New discovery in power generation

New research in the United States has found that miniature tubes layered with a chemical fuel can generate 100 times more electrical power by weight than conventional batteries. When these nano-scale “fuses” combust, they push an electrical current along their length at staggering speeds. Unlike normal batteries, these nanotubes never lose their stored energy if they are left unused.

For the study, Dr. Michael Strano of the Massachusetts Institute of Technology (MIT) and his colleagues coated their nanotubes with cyclotrimethylene trinitramine. The scientists used a laser or an electric spark to set off the reaction in a bundle of coated carbon nanotubes, and captured the results using a high-speed camera.

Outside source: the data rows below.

(** The bundles a better aggregate replaces: [None] when one overlaps it without
    being contained in it *)
Definition replacement_step (incoming : RewardAttestationBundle) (acc : option (list str * gset identity)) (entry : MempoolEntry) :
    res (option (list str * gset identity)) :=
  match acc with
  | None => Ok None
  | Some (replaced, identities) =>
      if negb (is_bundle_entry entry) then Ok acc
      else
        let* found := parsed_bundle entry in
        match found with
        | None => Ok acc
        | Some existing =>
            if negb (bundle_epoch_index existing =? bundle_epoch_index incoming)
               || negb (bundle_window_index existing =? bundle_window_index incoming) then Ok acc
            else if bool_decide (bundle_identity_set existing = ∅) then Ok acc
            else if bool_decide (bundle_identity_set existing ⊆ bundle_identity_set incoming) then
              let* id := txid (pool_transaction entry) in
              Ok (Some (replaced ++ [id], bundle_identity_set existing ∪ identities))
            else if bool_decide (bundle_identity_set existing ∩ bundle_identity_set incoming = ∅) then Ok acc else Ok None
        end
  end.

Definition _reward_attestation_bundle_replacement_txids (t : Transaction) (entries : list MempoolEntry) : res (list str) :=
  if negb (has_kind REWARD_ATTESTATION_BUNDLE_KIND t) then Ok []
  else
    match parse_reward_attestation_bundle_metadata (metadata t) with
    | Raise e => if parse_errors e then Ok [] else Raise e
    | Ok incoming =>
        let size_in := Z.of_nat (size (bundle_identity_set incoming)) in
        if negb (size_in =? len (attestations incoming)) || (size_in <=? 1) then Ok []
        else
          let* acc := foldM (replacement_step incoming) (Some ([], ∅)) entries in
          match acc with
          | None => Ok []
          | Some (replaced, identities) =>
              if (1 <? len replaced) || (Z.of_nat (size identities) <? size_in) then Ok replaced else Ok []
          end
    end.

(** *** Conflicts and the view of pending transactions *)

Definition reserved_outpoints (entries : list MempoolEntry) : list OutPoint := concat ((fun e => spends (pool_transaction e)) <$> entries).

Definition _ensure_no_mempool_double_spend (t : Transaction) (entries : list MempoolEntry) : res unit :=
  invalid_if (existsb (fun o => bool_decide (o ∈ reserved_outpoints entries)) (spends t))
    "Transaction conflicts with an existing mempool spend.".

Definition _snapshot_with_mempool_applied (entries : list MempoolEntry) : res (OverlayUtxoView B) :=
  let view := overlay_over chainstate in
  let* context := factory view in
  foldM (fun v e => overlay_apply_transaction v (pool_transaction e) (context_height context) false) view entries.

(** *** Removal *)

Definition _prune_expired (now : Z) : pool unit :=
  let! entries := of_pool mempool_list_all in
  sfold (fun _ e => if _is_expired (pool_added_at e) now then write_pool (fun db => let* id := txid (pool_transaction e) in Ok (mempool_remove db id))
                    else ret tt) tt entries.

(** [(entry.fee, entry.added_at, entry.transaction.txid())] *)
Definition eviction_key (item : MempoolEntry * str) : (Z * Z) * str := ((pool_fee item.1, pool_added_at item.1), item.2).

Definition evicted (entries : list MempoolEntry) (ids : list str) : list str :=
  (take (length entries - Z.to_nat (max_mempool_transactions policy)) (sorted_by eviction_key (zip entries ids))).*2.

Definition _evict_if_needed : pool unit :=
  let! entries := of_pool mempool_list_all in
  if len entries <=? max_mempool_transactions policy then ret tt
  else
    let! ids := lift (txids_of entries) in
    sfold (fun _ id => write_pool (fun db => Ok (mempool_remove db id))) tt (evicted entries ids).

Definition remove_many (ids : list str) : pool unit := sfold (fun _ id => write_pool (fun db => Ok (mempool_remove db id))) tt ids.
Definition clear : pool unit := write_pool (fun db => Ok (mempool_clear db)).
Definition list_transactions : pool (list MempoolEntry) := of_pool mempool_list_all.

(** *** Admission *)

(** What admission checks before it writes: the transactions to replace and the fee *)
Definition admission (t : Transaction) : pool (list str * Z) :=
  do! preflight t in
  let! id := lift (txid t) in
  let! present := of_pool (fun db => mempool_get db id) in
  do! lift (invalid_if (bool_decide (is_Some present)) "Transaction is already present in the mempool.") in
  let! confirmed := lift (_is_known_on_chain id) in
  do! lift (invalid_if confirmed "Transaction is already confirmed in the active chain.") in
  let! entries := of_pool mempool_list_all in
  let! replaced := lift (_reward_attestation_bundle_replacement_txids t entries) in
  let! effective := lift (filterM (fun e => let* i := txid (pool_transaction e) in Ok (negb (bool_decide (i ∈ replaced)))) entries) in
  do! lift (_enforce_special_node_mempool_policy t effective) in
  do! lift (_enforce_reward_attestation_bundle_mempool_policy t effective) in
  do! lift (_ensure_no_mempool_double_spend t effective) in
  let! fee := lift (let* snapshot := _snapshot_with_mempool_applied entries in
                    let* context := factory snapshot in
                    validate_transaction t context) in
  do! _enforce_policy t fee in
  ret (replaced, fee).

Definition accept (t : Transaction) (added_at : option Z) : pool (Transaction * Z) :=
  let! pq_candidate := lift (is_pq_transaction t) in
  do! lift (invalid_if (is_coinbase_transaction t) "Coinbase transactions are not valid mempool entries.") in
  attempt
    (let! admitted := admission t in
     let! accepted_at := (match added_at with None => time_provider | Some at_ => ret at_ end) in
     do! remove_many admitted.1 in
     do! write_pool (fun db => mempool_add db t admitted.2 accepted_at) in
     let! now := time_provider in
     do! _prune_expired now in
     do! _evict_if_needed in
     do! (if pq_candidate then count_pq one_accepted else ret tt) in
     ret (t, admitted.2))
    [ValidationError]
    (fun e => do! (if pq_candidate then count_pq one_rejected else ret tt) in lift (Raise e)).

(** *** Reconciliation after a change of the chain *)

(** The pending view and entries, as [readmit_fast] updates them *)
Record Pending : Type := mkPending { pending_view : OverlayUtxoView B; pending_entries : list MempoolEntry }.

Definition readmit_checked (h : Z) (p : Pending) (t : Transaction) (added_at : Z) : pool Pending :=
  do! lift (_enforce_special_node_mempool_policy t (pending_entries p)) in
  do! lift (_enforce_reward_attestation_bundle_mempool_policy t (pending_entries p)) in
  do! lift (_ensure_no_mempool_double_spend t (pending_entries p)) in
  let! fee := lift (let* context := factory (pending_view p) in validate_transaction t context) in
  do! _enforce_policy t fee in
  let! view := lift (overlay_apply_transaction (pending_view p) t h false) in
  do! write_pool (fun db => mempool_add db t fee added_at) in
  ret (mkPending view (pending_entries p ++ [mkPool t fee added_at])).

Definition readmit_fast (h : Z) (p : Pending) (t : Transaction) (added_at : Z) : pool Pending :=
  let! now := time_provider in
  if _is_expired added_at now then ret p
  else
    let! passed := attempt (do! _enforce_pre_validation_policy t in ret true) [ValidationError] (fun _ => ret false) in
    if negb passed then ret p
    else
      let! id := lift (txid t) in
      let! confirmed := lift (_is_known_on_chain id) in
      if confirmed then ret p
      else attempt (readmit_checked h p t added_at) [ValidationError] (fun _ => ret p).

(** [(entry.added_at, entry.transaction.txid())] *)
Definition reconcile_key (item : MempoolEntry * str) : Z * str := (pool_added_at item.1, item.2).

Definition reconcile (extra_transactions : option (list Transaction)) : pool unit :=
  let! entries := of_pool mempool_list_all in
  let! ids := lift (txids_of entries) in
  let preserved := (sorted_by reconcile_key (zip entries ids)).*1 in
  do! clear in
  let! context := lift (factory (overlay_over chainstate)) in
  let h := context_height context in
  let! p := sfold (fun p e => readmit_fast h p (pool_transaction e) (pool_added_at e)) (mkPending (overlay_over chainstate) []) preserved in
  let! _p := (match extra_transactions with
              | None => ret p
              | Some extra => let! now := time_provider in sfold (fun p t => readmit_fast h p t now) p extra
              end) in
  _evict_if_needed.

Definition _readmit (t : Transaction) (added_at : Z) : pool unit :=
  let! now := time_provider in
  if _is_expired added_at now then ret tt
  else attempt (let! _r := accept t (Some added_at) in ret tt) [ValidationError] (fun _ => ret tt).

(** *** Counters *)

Definition record_pq_relay (t : Transaction) : pool unit :=
  let! concerned := lift (is_pq_transaction t) in
  if concerned then count_pq (fun c => mkMetrics (pq_tx_accepted c) (pq_tx_rejected c) (pq_malformed c) (pq_relay c + 1) (pq_mined c) (pq_orphan c))
  else ret tt.

Definition pq_number (ts : list Transaction) : res Z := let* concerned := filterM is_pq_transaction ts in Ok (len concerned).

Definition record_pq_mined (ts : list Transaction) : pool unit :=
  let! n := lift (pq_number ts) in
  count_pq (fun c => mkMetrics (pq_tx_accepted c) (pq_tx_rejected c) (pq_malformed c) (pq_relay c) (pq_mined c + n) (pq_orphan c)).

Definition record_pq_orphan (ts : list Transaction) : pool unit :=
  let! n := lift (pq_number ts) in
  count_pq (fun c => mkMetrics (pq_tx_accepted c) (pq_tx_rejected c) (pq_malformed c) (pq_relay c) (pq_mined c) (pq_orphan c + n)).
End mempool.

They discovered that the process created a useful voltage – a phenomenon that they call “thermopower waves”. Their nanotube bundles carry, gram for gram, up to 100 times more energy than a standard lithium-ion battery. According to Dr. Strano, because a tiny amount of energy is required to trigger the reaction before it becomes self-sustaining, it could be initiated in a small device with the energy in the push of a finger. Another advantage is that unlike standard batteries, the stored energy would not dissipate over time, and the device needs no non-renewable, toxic metals used in many batteries.

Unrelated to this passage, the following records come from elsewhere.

Lemma policy_spec db t fee :
  triple (stays db) (_enforce_policy policy t fee) (fun _ m => repository m = db /\ standard_shape t /\ fee_enough t fee) (stays_exn db).
Proof.
  unfold _enforce_policy. eapply triple_bind; [apply prevalidation_spec|]. intros [] m [Hm Hs]. unfold lift.
  destruct (rbind _ _) as [[]|e] eqn:E; [|done]. unfold invalid_if in E. apply rbind_Ok in E as ([] & Hneg%raise_if_Ok & Hmin%raise_if_Ok).
  split; [done|]. split; [done|]. bool_prop. split; [lia|]. intros Hz Hn. rewrite Hz, Hn in Hmin. simpl in Hmin. lia.
Qed.

(** The entries a transaction must agree with: the pool without what it replaces *)
Definition remaining (entries effective : list MempoolEntry) (replaced : list str) : Prop :=
  filterM (fun e => let* i := txid (pool_transaction e) in Ok (negb (bool_decide (i ∈ replaced)))) entries = Ok effective.

Record admitted (db : MempoolDb) (t : Transaction) (replaced : list str) (fee : Z) : Prop := {
  admitted_new : exists id, txid t = Ok id /\ mempool_rows db !! id = None /\ lookup id = Ok None;
  admitted_shape : standard_shape t;
  admitted_fee : fee_enough t fee;
  admitted_checks : exists entries effective view context,
    mempool_list_all db = Ok entries /\ remaining entries effective replaced /\
    _reward_attestation_bundle_replacement_txids t entries = Ok replaced /\
    _enforce_special_node_mempool_policy policy t effective = Ok tt /\
    _enforce_reward_attestation_bundle_mempool_policy policy t effective = Ok tt /\
    _ensure_no_mempool_double_spend t effective = Ok tt /\
    _snapshot_with_mempool_applied chainstate factory entries = Ok view /\ factory view = Ok context /\
    validate_transaction t context = Ok fee;
}.

Lemma no_entry_no_row db id : mempool_get db id = Ok None -> mempool_rows db !! id = None.
Proof. unfold mempool_get. destruct (mempool_rows db !! id); [|done]. intros E. by apply rbind_Ok in E as (? & _ & E). Qed.

Lemma admission_spec db t :
  triple (stays db) (admission chainstate factory lookup policy t) (fun r m => repository m = db /\ admitted db t r.1 r.2) (stays_exn db).
Proof.
  unfold admission, preflight. eapply triple_bind; [apply prevalidation_spec|]. intros [].
  apply triple_call; [by intros e m [? _]|]. intros id Hid. apply triple_read; [by intros e m [? _]|]. intros present.
  apply triple_call; [by intros e m [[? _] _]|]. intros _ Hp%raise_if_Ok. apply bool_decide_eq_false, eq_None_not_Some in Hp. subst present.
  apply triple_call; [by intros e m [[? _] _]|]. intros confirmed Hk.
  apply triple_call; [by intros e m [[? _] _]|]. intros _ Hc%raise_if_Ok. subst confirmed. apply triple_read; [by intros e m [[? _] _]|]. intros entries.
  apply triple_call; [by intros e m [[[? _] _] _]|]. intros replaced Hrep. apply triple_call; [by intros e m [[[? _] _] _]|]. intros effective Hrem.
  apply triple_call; [by intros e m [[[? _] _] _]|]. intros [] Hsp. apply triple_call; [by intros e m [[[? _] _] _]|]. intros [] Hbu.
  apply triple_call; [by intros e m [[[? _] _] _]|]. intros [] Hds. apply triple_call; [by intros e m [[[? _] _] _]|]. intros fee Hfee.
  intros m [[[Hm Hshape] Hget] Hlist]. rewrite Hm in Hget, Hlist. pose proof (policy_spec db t fee m Hm) as Hpol. unfold sbind.
  destruct (_enforce_policy policy t fee m) as [[[]|e] m']; [|done]. destruct Hpol as (Hm' & _ & Hf). split; [done|]. cbn [fst snd].
  apply rbind_Ok in Hfee as (view & Hv & Hfee). apply rbind_Ok in Hfee as (context & Hctx & Hval).
  split; [|done|done|exists entries, effective, view, context; by auto 10]. exists id. split; [done|]. split; [by apply no_entry_no_row|].
  unfold _is_known_on_chain in Hk. apply rbind_Ok in Hk as (found & Hl & Hk). destruct found; [discriminate|done].
Qed.

Lemma double_spend_checked t entries e o :
  _ensure_no_mempool_double_spend t entries = Ok tt -> e ∈ entries -> o ∈ spends t -> o ∉ spends (pool_transaction e).
Proof.
  intros Hds%raise_if_Ok Hin Ho Ho'.
  assert (Hf : existsb (fun o0 => bool_decide (o0 ∈ reserved_outpoints entries)) (spends t) = true); [|congruence].
  apply existsb_exists. exists o. split; [by apply list_elem_of_In|]. apply bool_decide_eq_true. unfold reserved_outpoints.
  apply list_elem_of_In, in_concat. exists (spends (pool_transaction e)). split; [|by apply list_elem_of_In].
  apply in_map_iff. exists e. split; [done|by apply list_elem_of_In].
Qed.

(** A transaction that passed agrees with every entry that stays. *)
Lemma admitted_disjoint db t replaced fee id' t' o :
  table_ok db -> admitted db t replaced fee -> holds db id' t' -> id' ∉ replaced -> o ∈ spends t -> o ∉ spends t'.
Proof.
  intros Hok [_ _ _ (entries & effective & view & context & Hlist & Hrem & _ & _ & _ & Hds & _)] Hh Hr Ho Ho'.
  destruct (held_listed db id' t' entries Hok Hlist Hh) as (e & Hin & He).
  unfold remaining in Hrem. apply filterM_spec in Hrem. assert (Heff : e ∈ effective).
  { rewrite Hrem. apply list_elem_of_filter. split; [|done]. rewrite He. destruct Hh as (row & _ & _ & _ & Hid). rewrite Hid. simpl.
    by rewrite bool_decide_eq_false_2. }
  rewrite <- He in Ho'. by apply (double_spend_checked t effective e o).
Qed.

(** *** The writes of an admission *)

Lemma remove_many_spec ids m : remove_many ids m = (Ok tt, set_repository (removed (repository m) ids) m).
Proof.
  unfold remove_many. revert m. induction ids as [|id ids IH]; intros m; simpl; [by destruct m|].
  unfold sbind, write_pool, update. simpl. rewrite IH. by destruct m.
Qed.

Lemma time_stays db : triple (stays db) (time_provider clock) (fun _ => stays db) (stays_exn db).
Proof. by intros m Hm. Qed.

(** The table after the new transaction took the place of those it replaces *)
Definition admitted_db (db : MempoolDb) (t : Transaction) (replaced : list str) (fee added_at : Z) : res MempoolDb :=
  mempool_add (removed db replaced) t fee added_at.

Lemma admitted_db_ok db t replaced fee added_at db' :
  pool_ok db -> canonical_tx t = t -> admitted db t replaced fee -> admitted_db db t replaced fee added_at = Ok db' -> pool_ok db'.
Proof.
  intros Hp Hc Ha E. eapply (pool_ok_add (removed db replaced)); [by apply removed_ok|done| |exact E].
  intros id' t' [Hh Hn]%holds_removed _ o Ho. eapply admitted_disjoint; [apply Hp|done..].
Qed.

“What we have discovered is more than just a replacement for batteries. To our knowledge, it is a new scientific area for research. There are many, many questions about these waves: what their limits are and what the applications might be,” Dr. Strano said.

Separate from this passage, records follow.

(* ===== verification/Mining.v ===== *)
(** * Block templates and mining ([node/mining.py])

    The selection of pending transactions by fee rate, the coinbase that pays the
    miner and the nodes of a settlement, the template of a block and the search for
    a nonce.  The [while] loop of the selection takes the number of candidates as
    its bound: a round that goes on has taken one of them. *)

From S2P Require Import Prelude PyOrder PyText Hashes Params Models Serialization Registry Economics Pow Merkle Crypto Addresses Json Settlement Nodes Utxo UtxoStore RewardStore Validation PqPolicy PyState Mempool.

Record BlockTemplate : Type := mkTemplate { template_block : Block; template_height : Z; template_fees : Z }.

(** A candidate, with its identifier, under which the source keeps it *)
Record TransactionSelection : Type := mkSelection { selection_entry : MempoolEntry; weight_units : Z }.
Abbreviation candidate := (str * TransactionSelection)%type.

Definition fee_chipbits (s : TransactionSelection) : Z := pool_fee (selection_entry s).
Definition selection_transaction (s : TransactionSelection) : Transaction := pool_transaction (selection_entry s).

Definition build_coinbase_transaction (h : Z) (miner_address : str) (miner_amount : Z) (rewarded_outputs : list TxOutput)
    (extra_metadata : gmap str str) : Transaction :=
  mkTransaction 1 [] (mkTxOutput miner_amount miner_address :: rewarded_outputs) 0
    (extra_metadata ∪ list_to_map [(u "coinbase", u "true"); (u "height", py_str_int h)]).

(** ** Order of the candidates *)

Definition _compare_transaction_selection (left right : candidate) : Z :=
  let left_score := fee_chipbits left.2 * weight_units right.2 in
  let right_score := fee_chipbits right.2 * weight_units left.2 in
  if negb (left_score =? right_score) then if right_score <? left_score then -1 else 1
  else if negb (fee_chipbits left.2 =? fee_chipbits right.2) then if fee_chipbits right.2 <? fee_chipbits left.2 then -1 else 1
  else if negb (pool_added_at (selection_entry left.2) =? pool_added_at (selection_entry right.2)) then
    if pool_added_at (selection_entry left.2) <? pool_added_at (selection_entry right.2) then -1 else 1
  else if negb (bool_decide (left.1 = right.1)) then if py_leb left.1 right.1 then -1 else 1
  else 0.

(** [cmp_to_key]: [left] may stand before [right] *)
Definition before (left right : candidate) : Prop := _compare_transaction_selection left right <= 0.
#[global] Instance before_dec : RelDecision before := fun x y => Z_le_dec _ _.

(** The dictionary of candidates, in the order of the pool *)
Definition selections_of (mempool_entries : list MempoolEntry) : res (list candidate) :=
  foldM (fun d e =>
    let* id := txid (pool_transaction e) in
    let* w := transaction_weight_units (pool_transaction e) in
    Ok (dict_set d id (mkSelection e w))) [] mempool_entries.

Definition has_key (d : list candidate) (id : str) : bool := bool_decide (is_Some (dict_get d id)).

Definition _has_unresolved_parent_dependency (t : Transaction) (selections : list candidate) (included : list str) (confirmed : gset str) : bool :=
  existsb (fun tx_input =>
    let parent := op_txid (previous_output tx_input) in
    (has_key selections parent && negb (bool_decide (parent ∈ included)))
    || (negb (has_key selections parent) && negb (bool_decide (parent ∈ confirmed)))) (inputs t).

(** [verifier_window_counts] of one bundle *)
Definition window_key (a : RewardAttestation) : Z * str := (check_window_index a, verifier_node_id a).
Definition count_windows (l : list RewardAttestation) : gmap (Z * str) Z :=
  foldl (fun d a => <[window_key a := default 0 (d !! window_key a) + 1]> d) ∅ l.

Section mining.
Context `{PyRepr, CryptoBackend} {R : Type} `{NodeRegistryView R}.
Variable params : ConsensusParams.

(** The local variables of the selection *)
Record Chosen : Type := mkChosen {
  included_txids : list str;
  included_entries : list MempoolEntry;
  current_weight_units : Z;
  current_pq_signature_cost : Z;
  included_attestation_bundle_count : Z;
  included_attestation_identities : gset identity;
  included_verifier_window_counts : gmap (Z * str) Z;
  chosen_registry : R;
}.

(** What becomes of a candidate: it waits, it is dropped, or it is taken *)
Inductive verdict : Type :=
| Waits
| Dropped
| Taken (c : Chosen).

Section selection.
Variables (h : Z) (net : str) (max_weight : Z) (confirmed : gset str) (fee_registry_count : Z) (selections : list candidate).

(** The context shares the staged registry. *)
Definition special_node_context (registry : R) : ValidationContext InMemoryUtxoView R :=
  mkContext h 0 params (mkUtxos ∅) net registry ∅ [] ∅ ∅ None None true (Some fee_registry_count).

(** The attestations a candidate adds, [None] when the block has no room for them *)
Definition attestations_added (t : Transaction) (c : Chosen) : res (option (list RewardAttestation)) :=
  if negb (has_kind REWARD_ATTESTATION_BUNDLE_KIND t) then Ok (Some [])
  else if max_attestation_bundles_per_block params <=? included_attestation_bundle_count c then Ok None
  else
    let* bundle := parse_reward_attestation_bundle_metadata (metadata t) in
    if existsb (fun a => bool_decide (attestation_identity a ∈ included_attestation_identities c)) (attestations bundle) then Ok None
    else if existsb (fun kv => max_attestations_per_verifier_per_window params <?
                                default 0 (included_verifier_window_counts c !! kv.1) + kv.2) (map_to_list (count_windows (attestations bundle))) then Ok None
    else Ok (Some (attestations bundle)).

(** The registry after a registry transaction, [None] when it is not valid there *)
Definition registry_after (t : Transaction) (registry : R) : res (option R) :=
  if negb (is_special_node_transaction t) then Ok (Some registry)
  else
    match (let* _ := validate_transaction t (special_node_context registry) in apply_special_node_transaction t h registry) with
    | Ok registry' => Ok (Some registry')
    | Raise e => if isinstance (exn_cls e) ValidationError || isinstance (exn_cls e) ValueError then Ok None else Raise e
    end.

Definition add_windows (counts : gmap (Z * str) Z) (l : list RewardAttestation) : gmap (Z * str) Z :=
  foldl (fun d kv => <[kv.1 := default 0 (d !! kv.1) + kv.2]> d) counts (map_to_list (count_windows l)).

Definition include (id : str) (s : TransactionSelection) (cost : Z) (added : list RewardAttestation) (registry : R) (c : Chosen) : Chosen :=
  mkChosen (included_txids c ++ [id]) (included_entries c ++ [selection_entry s]) (current_weight_units c + weight_units s)
    (current_pq_signature_cost c + cost)
    (included_attestation_bundle_count c + (if has_kind REWARD_ATTESTATION_BUNDLE_KIND (selection_transaction s) then 1 else 0))
    (list_to_set (attestation_identity <$> added) ∪ included_attestation_identities c)
    (add_windows (included_verifier_window_counts c) added) registry.

(** One turn of the inner loop *)
Definition consider (item : candidate) (c : Chosen) : res verdict :=
  let '(id, s) := item in
  let t := selection_transaction s in
  if _has_unresolved_parent_dependency t selections (included_txids c) confirmed then Ok Waits
  else
    let* room := attestations_added t c in
    match room with
    | None => Ok Dropped
    | Some added =>
        if max_weight <? current_weight_units c + weight_units s then Ok Dropped
        else
          let cost := pq_signature_cost t DEFAULT_PQ_POLICY_LIMITS in
          if max_pq_signature_cost_per_block DEFAULT_PQ_POLICY_LIMITS <? current_pq_signature_cost c + cost then Ok Dropped
          else
            let* registry := registry_after t (chosen_registry c) in
            match registry with
            | None => Ok Dropped
            | Some registry' => Ok (Taken (include id s cost added registry' c))
            end
    end.

Record Round : Type := mkRound { round_chosen : Chosen; next_pending : list candidate; progressed : bool }.

Definition one_turn (r : Round) (item : candidate) : res Round :=
  let* v := consider item (round_chosen r) in
  Ok (match v with
      | Waits => mkRound (round_chosen r) (next_pending r ++ [item]) (progressed r)
      | Dropped => r
      | Taken c => mkRound c (next_pending r) true
      end).

Fixpoint select_loop (fuel : nat) (pending : list candidate) (c : Chosen) : res Chosen :=
  match fuel with
  | O => raise OutOfFuel "_select_mempool_entries"
  | S n =>
      match pending with
      | [] => Ok c
      | _ =>
          let* r := foldM one_turn (mkRound c [] false) pending in
          if progressed r then select_loop n (next_pending r) (round_chosen r) else Ok (round_chosen r)
      end
  end.

(** Every round that goes on has taken a candidate. *)
Definition select_rounds (pending : list candidate) (c : Chosen) : res Chosen := select_loop (S (length pending)) pending c.
End selection.

Definition _select_mempool_entries (mempool_entries : list MempoolEntry) (h : Z) (net : str) (max_weight : Z) (confirmed : gset str)
    (node_registry_view : R) : res (list MempoolEntry) :=
  let* selections := selections_of mempool_entries in
  let pending := merge_sort before selections in
  let* fee_registry_count := reward_fee_node_count node_registry_view h params in
  let* c := select_rounds h net max_weight confirmed fee_registry_count selections pending
              (mkChosen [] [] 0 0 0 ∅ ∅ node_registry_view) in
  Ok (included_entries c).

(** ** The template *)

Fixpoint _included_epoch_settlement (ts : list Transaction) (h : Z) : res (option RewardSettlement) :=
  match ts with
  | [] => Ok None
  | t :: ts' =>
      if negb (has_kind REWARD_SETTLE_EPOCH_KIND t) then _included_epoch_settlement ts' h
      else
        let* settlement := parse_reward_settlement_metadata (metadata t) in
        if epoch_end_height settlement =? h then Ok (Some settlement) else _included_epoch_settlement ts' h
  end.

Definition _reward_outputs_for_settlement (settlement : option RewardSettlement) : list TxOutput :=
  match settlement with
  | None => []
  | Some s => (fun e => mkTxOutput (entry_reward_chipbits e) (entry_payout_address e)) <$> sorted_by selection_rank (reward_entries s)
  end.

Definition settlement_note (settlement : option RewardSettlement) : gmap str str :=
  match settlement with
  | None => ∅
  | Some s => list_to_map [(u "reward_settlement_epoch", py_str_int (settlement_epoch_index s));
                           (u "reward_settlement_rewarded_count", py_str_int (rewarded_node_count s));
                           (u "reward_settlement_submission_mode", submission_mode s)]
  end.

Definition weights_of (ts : list Transaction) : res Z := let* ws := mapM transaction_weight_units ts in Ok (zsum ws).

(** The weight that is left for transactions of the pool *)
Definition weight_left (h : Z) (miner_address : str) (system_transactions : list Transaction) : res Z :=
  let* coinbase_weight := transaction_weight_units (build_coinbase_transaction h miner_address 0 [] ∅) in
  let* system_weight := weights_of system_transactions in
  Ok (Z.max 0 (max_block_weight params - coinbase_weight - system_weight)).

Definition build_block_template (now : Z) (previous : str) (net : str) (h : Z) (miner_address : str) (target : Z)
    (mempool_entries : list MempoolEntry) (node_registry_view : R) (confirmed : gset str) (extra_coinbase_metadata : gmap str str)
    (system_transactions : list Transaction) : res BlockTemplate :=
  let* '(miner_subsidy, _) := subsidy_split_chipbits h params in
  let* max_weight := weight_left h miner_address system_transactions in
  let* selected := _select_mempool_entries mempool_entries h net max_weight confirmed node_registry_view in
  let fees := zsum (pool_fee <$> selected) in
  let included := system_transactions ++ (pool_transaction <$> selected) in
  let* settlement := _included_epoch_settlement included h in
  let coinbase := build_coinbase_transaction h miner_address (miner_subsidy + fees) (_reward_outputs_for_settlement settlement)
                    (settlement_note settlement ∪ extra_coinbase_metadata) in
  let* ids := mapM txid (coinbase :: included) in
  let* root := merkle_root ids in
  Ok (mkTemplate (mkBlock (mkBlockHeader 1 previous root now target 0) (coinbase :: included)) h fees).

(** ** Mining *)

Definition with_nonce (hdr : BlockHeader) (n : Z) : BlockHeader :=
  mkBlockHeader (header_version hdr) (previous_block_hash hdr) (header_merkle_root hdr) (timestamp hdr) (bits hdr) n.

Fixpoint try_nonces (template : BlockTemplate) (nonces : list Z) : res (option Block) :=
  match nonces with
  | [] => Ok None
  | n :: nonces' =>
      let hdr := with_nonce (header (template_block template)) n in
      let* found := verify_proof_of_work hdr in
      if found then Ok (Some (mkBlock hdr (transactions (template_block template)))) else try_nonces template nonces'
  end.

Definition mine_block (template : BlockTemplate) (start_nonce max_nonce_attempts : Z) : res (option Block) :=
  try_nonces template ((fun i => start_nonce + i) <$> zrange max_nonce_attempts).
End mining.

Fuel cells powered by silicon-water reaction

A new method that combines silicon and water to produce hydrogen could serve as a source of emergency gas for fuel cell vehicles of the future. The method developed by researchers led by Mr. John Foord from Oxford University, the United Kingdom, produces hydrogen locally at low temperatures. The technology is now being commercialized.

Under normal conditions, silicon does not largely react with water. While it initially rapidly reacts, it stops abruptly as soon as an oxide layer is formed. Mr. Foord and his team were able to overcome this by developing a new method for grinding silica, otherwise known as sand, into silicon nanopowder. When in this nano-state, it is claimed silicon will readily generate hydrogen when contacted with water at temperatures between 70° and 90°C.

One of the main advantages is the only by-product is sand, which can be safely disposed or recycled. In addition to devising a new method for milling sand into silicon nanopowder, the researchers also developed a material that encapsulates the silicon nanopowder particles. This was done mainly to shield the particles from the air because the silicon nanopowder is so reactive it could theoretically generate hydrogen on exposure to even minimal amounts of water. While initially being targeted for emergency supplies of hydrogen or lower power fuel cell applications such as laptops or communication devices, the technology has potential to be scaled up.

New catalyst reforms biodiesel in fuel cell

A catalyst developed by the United States National Energy Technology Laboratory (NETL) exhibited stable, near-equilibrium performance while reforming biodiesel throughout a 100-hour test. Liquid biodiesel fuel reacting with air and steam across the monolithic structured pyrochlore-based catalyst produced hydrogen-rich synthesis gas that powered a fuel cell in the NETL Fuel Cell Test Facility.

Previously, more than 1,000 hours of continuous testing proved the catalyst successful in reforming commercial diesel. More recently, it was reproduced and validated for reactor products at a commercial facility. The amount of rhodium per kW of electricity produced, a major factor in the total cost of a reformer, was significantly less with the NETL catalyst than with others evaluated.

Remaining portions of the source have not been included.